Exercise details:
Show every line of the data where the word "left" can be found.

Supplied entries Start Marker

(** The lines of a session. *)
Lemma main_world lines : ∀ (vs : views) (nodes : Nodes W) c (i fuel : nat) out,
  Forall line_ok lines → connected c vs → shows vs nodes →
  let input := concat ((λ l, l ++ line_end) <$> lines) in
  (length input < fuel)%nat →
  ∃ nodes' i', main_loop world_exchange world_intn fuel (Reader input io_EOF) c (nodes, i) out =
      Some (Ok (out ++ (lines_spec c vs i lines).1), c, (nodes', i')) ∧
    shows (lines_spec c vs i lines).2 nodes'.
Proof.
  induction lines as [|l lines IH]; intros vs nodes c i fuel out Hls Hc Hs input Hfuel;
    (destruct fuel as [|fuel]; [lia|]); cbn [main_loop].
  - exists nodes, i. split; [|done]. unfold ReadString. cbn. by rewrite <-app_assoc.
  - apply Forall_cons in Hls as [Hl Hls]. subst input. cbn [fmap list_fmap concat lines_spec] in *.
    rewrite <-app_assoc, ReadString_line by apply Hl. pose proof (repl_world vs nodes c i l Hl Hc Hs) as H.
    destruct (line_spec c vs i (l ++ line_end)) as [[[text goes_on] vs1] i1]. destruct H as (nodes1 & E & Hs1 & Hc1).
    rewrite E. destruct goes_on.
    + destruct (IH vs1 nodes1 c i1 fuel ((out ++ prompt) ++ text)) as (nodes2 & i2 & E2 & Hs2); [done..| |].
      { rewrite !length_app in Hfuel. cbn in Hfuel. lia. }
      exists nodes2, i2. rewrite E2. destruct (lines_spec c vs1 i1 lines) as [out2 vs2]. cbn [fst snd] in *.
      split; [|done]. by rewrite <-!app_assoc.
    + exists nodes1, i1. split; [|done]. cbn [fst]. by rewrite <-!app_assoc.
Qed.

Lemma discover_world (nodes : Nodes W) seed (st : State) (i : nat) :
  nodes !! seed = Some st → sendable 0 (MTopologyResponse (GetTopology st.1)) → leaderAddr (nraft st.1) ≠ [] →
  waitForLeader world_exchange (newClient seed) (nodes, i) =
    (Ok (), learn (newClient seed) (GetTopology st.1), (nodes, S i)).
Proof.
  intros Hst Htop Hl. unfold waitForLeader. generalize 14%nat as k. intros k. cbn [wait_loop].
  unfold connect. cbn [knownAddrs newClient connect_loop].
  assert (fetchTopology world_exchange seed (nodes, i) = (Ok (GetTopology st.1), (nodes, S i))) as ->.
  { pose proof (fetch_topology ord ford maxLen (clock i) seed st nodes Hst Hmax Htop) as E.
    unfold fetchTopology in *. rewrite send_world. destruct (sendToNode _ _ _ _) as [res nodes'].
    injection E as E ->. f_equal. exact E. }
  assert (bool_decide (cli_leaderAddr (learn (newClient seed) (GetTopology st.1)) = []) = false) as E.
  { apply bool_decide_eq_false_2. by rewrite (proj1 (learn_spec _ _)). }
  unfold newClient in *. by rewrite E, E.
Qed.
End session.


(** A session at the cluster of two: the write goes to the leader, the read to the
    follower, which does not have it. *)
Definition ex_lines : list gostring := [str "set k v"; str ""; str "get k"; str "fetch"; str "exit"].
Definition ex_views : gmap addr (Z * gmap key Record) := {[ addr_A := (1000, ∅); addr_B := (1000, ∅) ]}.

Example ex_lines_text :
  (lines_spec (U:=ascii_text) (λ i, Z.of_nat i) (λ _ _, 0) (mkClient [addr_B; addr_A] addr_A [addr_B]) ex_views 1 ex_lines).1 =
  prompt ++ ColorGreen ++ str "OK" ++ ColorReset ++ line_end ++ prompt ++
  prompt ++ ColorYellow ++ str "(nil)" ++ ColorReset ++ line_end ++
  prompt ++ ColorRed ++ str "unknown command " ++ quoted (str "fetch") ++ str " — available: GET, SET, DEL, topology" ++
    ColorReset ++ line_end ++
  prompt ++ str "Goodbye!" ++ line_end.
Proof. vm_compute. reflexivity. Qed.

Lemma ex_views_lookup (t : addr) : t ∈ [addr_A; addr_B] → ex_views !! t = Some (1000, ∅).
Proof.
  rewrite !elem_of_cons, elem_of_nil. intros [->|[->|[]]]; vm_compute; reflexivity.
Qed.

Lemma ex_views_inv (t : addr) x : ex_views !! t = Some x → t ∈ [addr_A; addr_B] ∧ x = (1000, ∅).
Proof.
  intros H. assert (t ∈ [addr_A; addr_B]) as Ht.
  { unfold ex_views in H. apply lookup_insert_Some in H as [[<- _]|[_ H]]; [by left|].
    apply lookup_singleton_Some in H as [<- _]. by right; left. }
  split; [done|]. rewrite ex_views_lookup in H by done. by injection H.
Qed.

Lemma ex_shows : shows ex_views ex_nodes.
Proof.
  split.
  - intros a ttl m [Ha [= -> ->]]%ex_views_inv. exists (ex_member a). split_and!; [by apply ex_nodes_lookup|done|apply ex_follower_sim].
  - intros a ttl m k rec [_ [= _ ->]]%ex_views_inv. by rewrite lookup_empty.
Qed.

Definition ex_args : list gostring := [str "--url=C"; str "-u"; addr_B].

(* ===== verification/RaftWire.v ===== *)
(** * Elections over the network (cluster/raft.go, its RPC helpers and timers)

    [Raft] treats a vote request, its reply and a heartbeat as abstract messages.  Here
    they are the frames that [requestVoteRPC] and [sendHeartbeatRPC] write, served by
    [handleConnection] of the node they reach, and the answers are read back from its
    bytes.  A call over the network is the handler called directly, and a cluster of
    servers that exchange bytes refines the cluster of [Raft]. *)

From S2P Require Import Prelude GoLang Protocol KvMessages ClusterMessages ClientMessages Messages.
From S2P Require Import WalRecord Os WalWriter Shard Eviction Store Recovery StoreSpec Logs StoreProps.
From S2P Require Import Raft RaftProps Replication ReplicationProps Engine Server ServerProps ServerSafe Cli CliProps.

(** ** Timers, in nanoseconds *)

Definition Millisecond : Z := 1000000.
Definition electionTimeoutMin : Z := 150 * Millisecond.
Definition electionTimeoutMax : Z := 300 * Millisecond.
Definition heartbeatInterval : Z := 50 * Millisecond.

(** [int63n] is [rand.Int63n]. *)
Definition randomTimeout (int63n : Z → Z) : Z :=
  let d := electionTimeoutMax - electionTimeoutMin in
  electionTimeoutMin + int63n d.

Supplied entries End Marker

Solution for this task:
  { unfold ex_views in H. apply lookup_insert_Some in H as [[<- _]|[_ H]]; [by left|].
    apply lookup_singleton_Some in H as [<- _]. by right; left. }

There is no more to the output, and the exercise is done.